Arginine - Nutrition
What is Arginine?
Arginine is an essential amino acid for dogs and cats. It is classified as a gluconeogenic amino acid and contains a positively charged nitrogen side chain that can be used as a binding site for other molecules. Dietary arginine is absorbed by a dibasic amino acid transporter in the small intestine (particularly the jejunum) and plasma arginine is actively reabsorbed in the proximal tubule of the kidney. Species that do not require dietary arginine (such as humans) are able to endogenously synthesise adequate amounts of this amino acid through the conversion of glutamate into ornithine; ornithine is ultimately converted into arginine in the urea cycle through the activity of pyrroline-5-carboxylate synthase and ornithine aminotransferase. Low activity of these enzymes are found in dogs and cats. Dogs and cats have an absolute requirement for dietary arginine.
Why is it Important?
Arginine plays a critical role in the detoxification of ammonia, resulting from the turnover and breakdown of proteins. It is an important intermediate in the urea cycle which converts ammonia to urea. In cats, the arginine dietary protein requirement is higher in order to handle the increased need for detoxifying ammonia released from amino acid catabolism a. Cats are also highly sensitive to dietary arginine deficiency, feeding an arginine free diet to cats can result in hyperammonemia and death within a few hours.
Roles in the Body
Arginine is a structural component of proteins; serves as a key substrate for the detoxification of ammonia; stimulates the release of hormones, such as insulin, glucagon, and gastrin; and is a precursor to nitric oxide (NO), which is used as a cell signalling mediator.
Consequences of Arginine Deficiency
Puppies fed an arginine deficient diet containing adequate total protein will experience a decreased food intake and hyperammonemia resulting in vomiting and ptylism, with an increase in urinary orotic acid excretion and muscle tremors. There are also reports of puppies developing cataracts after being fed an arginine-free milk replacer. Feeding an arginine deficient diet to adult dogs results in a decreased food intake.

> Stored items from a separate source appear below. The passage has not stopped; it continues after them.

(** ** The side effects of [add_doc], in order *)

Lemma validate_returns_host (env : Env) (url' : string) (timeout : Z) (h h' : list Event)
    (r : bool * option string) :
  validation.validate_url_security env url' timeout h = (Return r, h') ->
  exists host, host_of env url' host
               /\ h' = (h ++ [ev_gethostbyname host; ev_urlopen url' timeout])%list.
Proof.
  intros Hrun.
  destruct (security_checks_pass env h url') eqn:Hchecks.
  - unfold security_checks_pass in Hchecks.
    destruct (urlparse env url') as [msg | parsed] eqn:Hparse; [discriminate |].
    apply Bool.andb_true_iff in Hchecks as [Hscheme Hchecks].
    destruct (hostname parsed) as [host |] eqn:Hhost; [| discriminate].
    apply Bool.andb_true_iff in Hchecks as [Htruthy Hchecks].
    destruct (gethostbyname env h host) as [ip_addr | msg | msg] eqn:Hres; try discriminate.
    apply Bool.negb_true_iff in Hchecks.
    rewrite (validate_after_resolution env url' timeout h parsed host ip_addr
               Hparse Hscheme Hhost Htruthy Hres), Hchecks in Hrun.
    exists host. split; [exists parsed; split; [exact Hparse | exact Hhost] |].
    destruct (after_address_check_shape env url' timeout parsed
                (h ++ [ev_gethostbyname host])%list) as [[e He] | [r0 Hr0]].
    + rewrite He in Hrun. discriminate Hrun.
    + rewrite Hr0 in Hrun. injection Hrun as _ <-. rewrite <- app_assoc. reflexivity.
  - destruct (validate_checks_fail env url' timeout h Hchecks) as (e & evs & He & _).
    rewrite He in Hrun. discriminate Hrun.
Qed.

Lemma validate_url_sync_returns_host (env : Env) (url' : string) (timeout : Z)
    (h h' : list Event) (ok : bool) :
  network_simple.validate_url_sync env url' timeout h = (Return ok, h') ->
  ok = true
  /\ exists host, host_of env url' host
                  /\ h' = (h ++ [ev_gethostbyname host; ev_urlopen url' timeout])%list.
Proof.
  intros Hrun.
  destruct (validate_url_sync_inv env url' timeout h) as [[e He] | [Hret [msg Hmsg]]].
  - rewrite He in Hrun. discriminate Hrun.
  - rewrite Hret in Hrun. injection Hrun as <- <-. split; [reflexivity |].
    destruct (validation.validate_url_security env url' timeout h) as [o h1] eqn:Hv.
    cbn [fst snd] in *. subst o.
    exact (validate_returns_host env url' timeout h h1 (true, msg) Hv).
Qed.

Lemma host_of_unique (env : Env) (url' host1 host2 : string) :
  host_of env url' host1 -> host_of env url' host2 -> host1 = host2.
Proof.
  intros (p1 & Hp1 & Hh1) (p2 & Hp2 & Hh2).
  rewrite Hp1 in Hp2. injection Hp2 as <-. rewrite Hh1 in Hh2. injection Hh2 as <-.
  reflexivity.
Qed.

Lemma validation_events_network (url' : string) (timeout : Z) (evs : list Event) :
  validation_events url' timeout evs -> Forall (fun e => is_network e = true) evs.
Proof.
  intros [-> | [host [-> | ->]]]; repeat constructor.
Qed.

(** The outcome and the events of [download_content_sync] as [add_doc]
    calls it. *)
Lemma download_events (env : Env) (url' : string) (h : list Event) :
  let run := network_simple.download_content_sync env url'
               network_simple.MAX_CONTENT_LENGTH network_simple.DOWNLOAD_TIMEOUT h in
  exists net,
    snd run = (h ++ net)%list
    /\ Forall (fun e => is_network e = true) net
    /\ (forall content, fst run = Return content ->
        exists host, host_of env url' host /\ net = downloaded_once url' host).
Proof.
  cbv zeta. unfold network_simple.download_content_sync, bind.
  destruct (network_simple.validate_url_sync env url' network_simple.VALIDATION_TIMEOUT h)
    as [[ok | e] h1] eqn:Hval.
  - destruct (validate_url_sync_returns_host env url' _ h h1 ok Hval)
      as (_ & host & Hhost & ->).
    exists (downloaded_once url' host). unfold downloaded_once, validated_once.
    split; [rewrite surjective_pairing at 1; rewrite fetch_trace, <- app_assoc; reflexivity |].
    split; [repeat constructor |].
    intros content _. exists host. split; [exact Hhost | reflexivity].
  - destruct (validate_url_sync_shape env url' network_simple.VALIDATION_TIMEOUT h)
      as [(e0 & evs & Hrun & Hev & _) | (host & Hrun)]; cbv zeta in Hrun;
      rewrite Hrun in Hval; [| discriminate Hval].
    injection Hval as _ <-. exists evs. cbn [fst snd].
    split; [reflexivity |]. split; [exact (validation_events_network _ _ _ Hev) |].
    discriminate.
Qed.
(** ** The host and the trace of collaborator calls *)

(** What the run depends on outside the arguments: the detected CPU count,
    whether the bar's output stream is a terminal, and the order in which
    the pool's workers happen to complete ([completion], read by
    [completion_order]). *)
Record host := {
  cpu_count : Z;
  isatty : bool;
  completion : list nat
}.

Inductive pool_kind := ProcessPool | ThreadPool.
Inductive map_type := Imap | Uimap.

Inductive event :=
| PoolNew (kind : pool_kind) (workers : Z)
| Submit (mt : map_type) (tasks : nat)
| BarOpen (cls : string) (total : pyval) (options : gmap string pyval)
| BarClose
| PoolClear.

(** Computations that log events and may raise. *)
Definition M (X : Type) : Type := list event * result X.

Definition ret {X} (x : X) : M X := ([], Ok x).
Definition raise {X} (e : exn) : M X := ([], Raise e).
Definition emit (ev : event) : M unit := ([ev], Ok tt).
Definition lift {X} (r : result X) : M X := ([], r).
Definition bind {X Y} (m : M X) (k : X -> M Y) : M Y :=
  match m with
  | (tr, Ok x) => let '(tr', r) := k x in (tr ++ tr', r)
  | (tr, Raise e) => (tr, Raise e)
  end.
(** * vidquery-aichat: scrape trigger, ingestion and retrieval tools

    A shallow embedding of the backend of the repository:

    - [Brightdata] : backend/brightdata.js, [triggerYoutubeVideoScrape];
    - [Splitter]   : the text splitter that embeddings.js configures;
    - section [Backend] : embeddings.js ([vectorStore],
      [addYTVideoToVectorStore]), agent.js (the three tools) and the Express
      server (the [/webhook] handler), followed by their properties;
    - [Demo]       : a concrete environment on which the model is run.

    JavaScript values are modelled by the inductive type [Js.value]; an
    [async] function is a computation in the monad [M], which threads the
    observable world (console, vector table, HTTP responses sent) and may end
    in a thrown exception (a rejected promise).  The services the program
    talks to (the BrightData HTTP endpoint, the embedding provider, the
    database) are parameters of the sections below. *)

From Stdlib Require Import String Ascii List ZArith QArith Lia Bool Arith PeanoNat.
From Stdlib Require Import Qabs DecimalString Permutation.
Import ListNotations.
Local Close Scope Q_scope.
Local Open Scope nat_scope.
Local Open Scope list_scope.
Local Open Scope string_scope.
#[local] Set Warnings "-register-all".

(* ------------------------------------------------------------------------- *)
(** ** JavaScript values *)
(* ------------------------------------------------------------------------- *)

Module Js.

(** The values that [JSON.parse] / [express.json()] can deliver, plus
    [undefined].  A number is kept as an integer: no number is ever inspected
    by the program.  [VObj] lists the own properties of a plain object in
    insertion order, each name once. *)
Inductive value : Type :=
| VUndefined
| VNull
| VBool (b : bool)
| VNum (n : Z)
| VStr (s : string)
| VArr (items : list value)
| VObj (props : list (string * value)).
(* ===== verification/_CoqProject ===== *)
-Q . S2P
Prelude.v
Programs.v
Json.v
MediaSession.v
MediaPump.v
MediaManager.v
MediaInvariant.v
MediaSafety.v
Encryption.v
Bencode.v
Outbox.v
Redis.v
Routing.v
Admission.v
Trunks.v
TrunkService.v
TrunkHealth.v
TrunkSafety.v
TrunkInvariant.v
TrunkOutcomes.v
TrunkProbes.v
TrunkValidate.v
CallStore.v
FreeSWITCH.v
Controller.v
Failover.v
Server.v
CallService.v
CallSafety.v
CallOutcomes.v
Translator.v
Idempotency.v
Webhooks.v
WebhookDelivery.v
WebhookSafety.v
WebhookOutcomes.v
Paths.v
ObjectStore.v
RecordingStore.v
StorageService.v
Recordings.v
RecordingJobs.v
RecordingSafety.v
RecordingStatements.v
RecordingPrograms.v
RecordingSystem.v
RecordingOutcomes.v
RetentionRuns.v
Secrets.v
IdentityStore.v
Identity.v
Tenancy.v
Access.v
IdentitySafety.v
IdentityStatements.v
IdentityPrograms.v
IdentitySystem.v
IdentityOutcomes.v
Providers.v
Composable.v
ComposableSafety.v
ComposableSpeech.v
MediaTokens.v
JsonValues.v
ConversationState.v
AgentStore.v
AgentProviders.v
Agents.v
AgentTools.v
AgentRuntime.v
AgentSafety.v
AgentStatements.v
AgentPrograms.v
AgentSystem.v
AgentOutcomes.v
AgentReadiness.v
AgentTickets.v
(* ===== verification/Prelude.v ===== *)
(** * Verification of the Monogo server

    Monogo ([src/server], Go) is a multi-tenant telephony platform. An HTTP server
    and a worker share a PostgreSQL database, a Redis store and a NATS broker, and
    drive FreeSWITCH over its event socket and RTPEngine over UDP. This
    development models the parts that make and end calls, carry their media,
    administer trunks, deliver webhooks and run Voice Agents, and the platform parts
    they rest on.
    Paths below are relative to [src/server/internal/].

    ** The parts and their files

    Foundations:
    - [Prelude.v]: Go errors ([errors.Is], [errors.As]), results, the monad of
      methods that read and write a state and may fail, machine integers,
      functions of [strings] and [strconv], and the failures of external calls.
    - [Programs.v]: programs as trees of external calls, their interleavings, and a
      rely-guarantee logic for them.
    - [Json.v]: the JSON grammar, as far as [json.Valid] and "is an object" need it.
    - [Encryption.v]: [encoding/base64] and scoped credential encryption
      ([security/encryption]).

    Platform:
    - [Bencode.v]: the codec of the RTPEngine control protocol
      ([integrations/rtpengine/protocol.go], [model.go]).
    - [Outbox.v]: the transactional outbox ([platform/outbox],
      [database/queries/outbox.sql]): the table, the publishing worker, and any
      number of workers interleaved; its Module [Retry] is the retry policy.
    - [Redis.v]: the Redis client and its Lua scripts
      ([integrations/redis/cache.go]) over typed keys with expiry.
    - [Idempotency.v]: idempotent requests ([platform/idempotency],
      [platform/middleware/idempotency.go], [database/queries/idempotency.sql]).

    Calls:
    - [Routing.v]: error constructors ([pkg/apperror], Module [AppErr]) and call
      routing ([telephony/routing]) over the routing tables.
    - [Admission.v]: call channels and trunk leases
      ([runtime/calling/channel.go]) over [Redis.v].
    - [CallStore.v]: the table of calls with the guards of
      [database/queries/calls.sql], and the repository ([telephony/calls/repository.go])
      that writes an outbox event with every mutation.
    - [FreeSWITCH.v]: the event-socket client ([integrations/freeswitch]): frames,
      subscriptions, and every operation over an interface of the connection.
    - [Controller.v]: the call controller ([runtime/calling/controller.go]).
    - [Failover.v]: the attempts of an outbound route plan ([telephony/calls/failover.go]).
    - [Server.v]: one state for all of this, implementing the interfaces of
      [CallStore.v], [Routing.v] and [FreeSWITCH.v].
    - [CallService.v]: the call service ([telephony/calls/service.go],
      [lifecycle.go], [validation.go], [consumer.go], [jobs.go]).
    - [CallSafety.v], [CallOutcomes.v]: what its handlers guarantee.
    - [Translator.v]: FreeSWITCH events as call events
      ([runtime/calling/translator.go]) and the call part of the worker's event
      handler ([runtime/worker/consumers.go]).

    Media sessions ([media/session]):
    - [MediaSession.v]: configurations and the byte budget of the audio queue.
    - [MediaPump.v]: the goroutines of one attached session as a step relation.
    - [MediaManager.v]: the manager as a machine of threads that interleave at
      its locks and channels; [MediaInvariant.v], [MediaSafety.v]: its invariant
      and what follows from it.

    Media engines ([media/engine], [media/transport], [integrations/ai]):
    - [Providers.v]: the registry of providers ([media/provider], [integrations]).
    - [Composable.v]: the composable engine ([media/engine/composable]): the
      generations that speak, the conversation and the queues between its goroutines
      as a step relation; [ComposableSafety.v]: what is said, when and how much
      after an interruption; [ComposableSpeech.v]: what is spoken is what the
      language model wrote.
    - [MediaTokens.v]: the tokens FreeSWITCH presents to the media transport
      ([media/transport/token.go]).

    Webhooks ([platform/webhooks], [database/queries/webhook_*.sql]):
    - [Webhooks.v], [WebhookDelivery.v]: tables, service, ingestion, the delivery
      worker; [WebhookSafety.v], [WebhookOutcomes.v]: their properties.

    Trunks ([telephony/trunks], [database/queries/trunks.sql]):
    - [Trunks.v], [TrunkService.v], [TrunkHealth.v]: the tables with the
      constraints of the migrations, the service, the health prober.
    - [TrunkSafety.v]: every operation as an abstract transition;
      [TrunkInvariant.v]: consistency of the tables; [TrunkOutcomes.v]: tenancy,
      announcement and atomicity; [TrunkProbes.v]: health accounting and the SIP
      probe; [TrunkValidate.v]: dry runs against the router of [Routing.v].

    Recordings ([telephony/recordings], [platform/storage], [platform/retention],
    [integrations/s3]):
    - [Paths.v]: paths and object keys; [ObjectStore.v]: the S3 client and its
      guard against private addresses.
    - [RecordingStore.v]: tables and statements; [StorageService.v]: the stores of
      tenants; [Recordings.v], [RecordingJobs.v]: repository, service, consumer,
      ingestion, reconciliation, retention.
    - [RecordingSafety.v]: the invariant and the guarantee; [RecordingStatements.v],
      [RecordingPrograms.v], [RecordingSystem.v]: every statement and program keeps
      to them; [RecordingOutcomes.v], [RetentionRuns.v]: what follows.

    Identity and tenancy ([identity], [security], [tenancy],
    [platform/middleware]):
    - [Secrets.v]: password hashes, tokens and one-time codes.
    - [IdentityStore.v]: users, log-in transactions, challenges, sessions,
      organizations, members and organization tokens with their constraints and
      statements; [Identity.v], [Tenancy.v]: services, handlers and middleware.
    - [Access.v]: what the middleware has checked; [IdentitySafety.v]: the
      invariant and the guarantee; [IdentityStatements.v], [IdentityPrograms.v],
      [IdentitySystem.v]: every statement and request keeps to them;
      [IdentityOutcomes.v]: what follows.

    Voice Agents ([ai], [runtime/agent]):
    - [JsonValues.v]: what [encoding/json] makes of texts; [ConversationState.v]: what
      is remembered of a conversation, and its turns.
    - [AgentStore.v]: agents, their phone numbers, credentials and services, tools,
      executions, sessions and turns, with constraints, triggers and statements.
    - [AgentProviders.v], [Agents.v], [AgentTools.v]: the services ([ai/providers],
      [ai/agents], [ai/tools]) and the executor of tools; [AgentRuntime.v]: sessions,
      the attachment of calls to media sessions, and their control connections
      ([ai/conversations], [ai/orchestration], [runtime/agent]).
    - [AgentSafety.v]: the invariant and the guarantee; [AgentStatements.v],
      [AgentPrograms.v], [AgentSystem.v]: every statement and program keeps to them;
      [AgentOutcomes.v]: what follows; [AgentReadiness.v]: the report of readiness
      against the activation; [AgentTickets.v]: who may act for a tool call, as
      rights that programs hold and give up.

    A Go function that returns a value and an error is a function into [result]
    or a method [M W A], which also changes the state [W]; a SQL statement is a
    function on the table, its [WHERE] clause a guard; a transaction works on a
    copy that its commit installs; a Lua script is a composition of Redis
    commands; goroutines are threads of a step relation, one step for each
    stretch of code under one lock or for one channel operation. Code whose races
    between processes matter is a [prog] of [Programs.v]: each call is atomic, and
    anything may happen between two.

    ** External calls

    A call to the database, Redis, FreeSWITCH or the broker either succeeds, fails
    without effect, or takes effect while its caller sees an error ([fault]). A run
    has a script of such failures, and past its end every call succeeds. The safety
    theorems hold for every script; the theorems on complete success or complete
    compensation are about runs in which no call fails ([CallOutcomes.calm]),
    FreeSWITCH being free to answer with errors. Times are nanoseconds; ids the
    database or the program generates are fresh.

    ** What the theorems show

    - The database: whatever requests the call service handles and whatever
      fails, calls move along the edges of one state machine, and the outbox tells
      the life of every call ([service_refines_call_machine],
      [outbox_tells_call_history], [terminal_is_final], [mutate_atomic]).
    - Capacity: a trunk never holds more leases than its limit
      ([trunk_capacity]); creation and admission end with exactly one lease or
      with none ([Create_all_or_nothing], [AdmitInbound_all_or_nothing]); a
      terminal event gives the lease back ([terminal_event_frees_call]), and a
      late event takes it again ([late_event_reopens_lease]).
    - Tenancy and injection: control commands are sent only for calls of the
      tenant ([control_is_tenant_safe]); commands and dial strings cannot be
      broken out of ([operations_write_one_line], [freeSWITCHEgress_sound]);
      inbound calls are admitted on trusted headers only
      ([translated_admission_is_trusted]).
    - Events: a handled event has been applied, and what the agent runtime is
      told is current ([observed_event_is_applied], [attached_call_is_current]).
    - Failover: at most three carriers, none after a channel exists
      ([executeRoutePlan_log], [no_retry_with_channel]).
    - Delivery: a published event was sent, an unpublished one can be claimed
      again, one pass of the publisher is a run of the interleaved system
      ([published_was_sent], [unpublished_is_claimable], [publishBatch_refines]).
    - Idempotency: executions of one key do not overlap and an answer is replayed
      ([executions_do_not_overlap], [answer_is_replayed], [Handle_twice]).
    - Media sessions: a session is released once, no channel is closed twice, a
      drained manager is empty, [Stop] can return, queued audio stays in its
      budget, a barge-in silences what was queued, the engine hears in order
      ([session_released_once], [control_never_panics], [drained_is_empty],
      [Stop_can_return], [audio_queue_within_budget], [barge_in_silences],
      [engine_hears_in_order]).
    - Conversations with the composable engine: the history is what was said, an
      active response is of a generation that still runs, after an interruption at
      most one event of the old generation comes out, and the text spoken is the text
      generated ([conversation_history], [active_response_is_alive],
      [late_output_at_most_one], [speech_is_the_text]); a media token is accepted
      once, and one just issued is accepted ([token_accepted_once],
      [issued_token_is_accepted]).
    - Webhooks: requests stay in their tenant, live claims are disjoint, a
      delivery marked as succeeded was accepted, one pass settles every delivery
      it claimed ([requests_stay_in_tenant], [live_claims_are_disjoint],
      [succeeded_was_accepted], [deliverBatch_settles]).
    - Trunks: every request is a transition of an abstract trunk machine, keeps
      the tables consistent, stays in its tenant and is announced
      ([service_refines_trunk_machine], [trunk_store_stays_consistent],
      [trunk_requests_stay_in_tenant], [trunk_changes_are_announced]); targets are
      unhealthy at the threshold ([unhealthy_iff_threshold]) and a probing pass
      records what it measured ([Check_records_probes]); a dry run agrees with
      the router ([Validate_predicts_routing]).
    - Recordings: whatever interleaves and fails, a recording goes through its life
      and the outbox tells it, a completed one has its object, objects stay in
      their tenant, the staged file is kept until its upload
      ([recordings_refine_life], [completed_was_uploaded],
      [objects_stay_in_tenant], [staged_files_are_safe]); a pass of retention ends
      and deletes what is overdue and nothing else ([retention_pass]); the S3 client
      dials public addresses only ([dial_public_only]).
    - Identity: a session is opened only with a password of its user, and one that
      is revoked, over or of a disabled user stays dead ([sessions_are_earned],
      [dead_sessions_stay_dead]); the one-time codes never work, so a user without a
      password never gets in ([codes_never_work], [no_way_in_without_password]);
      a request that reaches a resource has shown what it must
      ([access_is_granted]); an organization keeps its owner, and only its
      administrators change its members and tokens ([organization_keeps_owner],
      [changes_are_administered]).
    - Voice Agents: a media node is sent what the session was made with and secrets of
      its organization ([media_gets_the_snapshot]); a session keeps what it was made
      with, and a call has one ([sessions_follow_activation]); a tool call acts once
      ([tool_runs_once]); the report of readiness is right about the activation
      ([readiness_predicts_activation]); turns are numbered without a gap
      ([turns_are_numbered]).
    - Codecs: round trips, totality and bounds of bencode, event-socket frames
      encrypted credentials and password hashes ([bencode_roundtrip],
      [bdecodeMap_total], [readFrame_roundtrip], [EncryptForScope_roundtrip],
      [password_roundtrip]).

    ** Parameters and fuel

    UUID printing and parsing ([UuidLib], with the laws [UuidLaws]), SHA-256, the
    chain of HTTP handlers behind the middleware, the text of an error, the
    signing and URL functions webhooks use ([WebhookLib]), authenticated
    encryption ([AEAD], with its laws [AEADLaws]), address parsing and MD5
    ([TrunkLib]), the answers of probed peers ([Network]), the S3 library and URL
    parsing ([S3Lib]), random nonces and PostgreSQL's class of spaces
    ([StorageLib]), MIME types ([MimeLib]), Argon2id and the random source
    ([SecretLib], with the laws [SecretLaws]), the order of [CITEXT] and the text
    of addresses ([IdentityLib]), what [jsonb] takes and the canonical text of JSON
    ([AgentLib]), the URL, address and signing functions of tools
    ([AgentTools.ToolLib]), and the media node, the control connections and FreeSWITCH
    as the agent runtime sees them ([AgentRuntime.Peers]) are parameters; the
    runs instantiate them. The decoders take the length of their input as fuel,
    which [bdecodeMap_total] and [readFrame_total] show to be enough; the rounds of
    retention have fuel, and more than the completed recordings is enough
    ([retention_pass]); other recursion is structural.

    ** Not modelled

    The connection management of the FreeSWITCH client, the ticker loops of the
    jobs (they only call the modelled passes), the NATS subscriptions, HTTP
    handlers other than those of identity and tenancy, logging, metrics other than
    the route and session metrics, SQL statements no code calls: they move bytes or
    wire parts together. The clients of speech and language services, the
    WebSocket transport and the client of the media node are the inputs of the engine,
    the sessions and the agent runtime. The registry of media nodes, SCIM tokens, phone
    numbers and the networking policy rest on parts modelled here and are outside the
    development. *)

From stdpp Require Export base gmap sets list strings pretty fin_maps.
From stdpp Require Import options sorting.
From Stdlib Require Export ZArith Lia Ascii.
From Stdlib Require Import Wf_nat.
#[local] Set Warnings "-register-all".

Declare Scope go_scope.
Delimit Scope go_scope with go.
#[global] Open Scope Z_scope.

Feeding of an arginine deficient diet to kittens results in diarrhoea, weight loss, food refusal, ataxia, hyperammonemia, and urinary orotic aciduria. Feeding a diet that has no arginine but contains substantial levels of other amino acids can result in death within a few hours.
There are no studies on either acute or chronic toxicity related to feeding high doses of arginine to dogs and no reports of safe upper limits. Kittens fed purified diets containing arginine at 5-10 times above the requirement had a decrease in growth rate, but immediate adverse effects were not noted. Toxicity studies in adult cats are lacking.
Sufficient arginine is found in plant and animal protein sources, such as muscle meat, eggs, dairy protein (i.e. casein), cereal grains, and pulses (i.e. legumes).
Diagnosing Arginine Deficiency
Diagnosis of arginine deficiency is based on fasting plasma amino acid levels and the presence of urinary orotic acid.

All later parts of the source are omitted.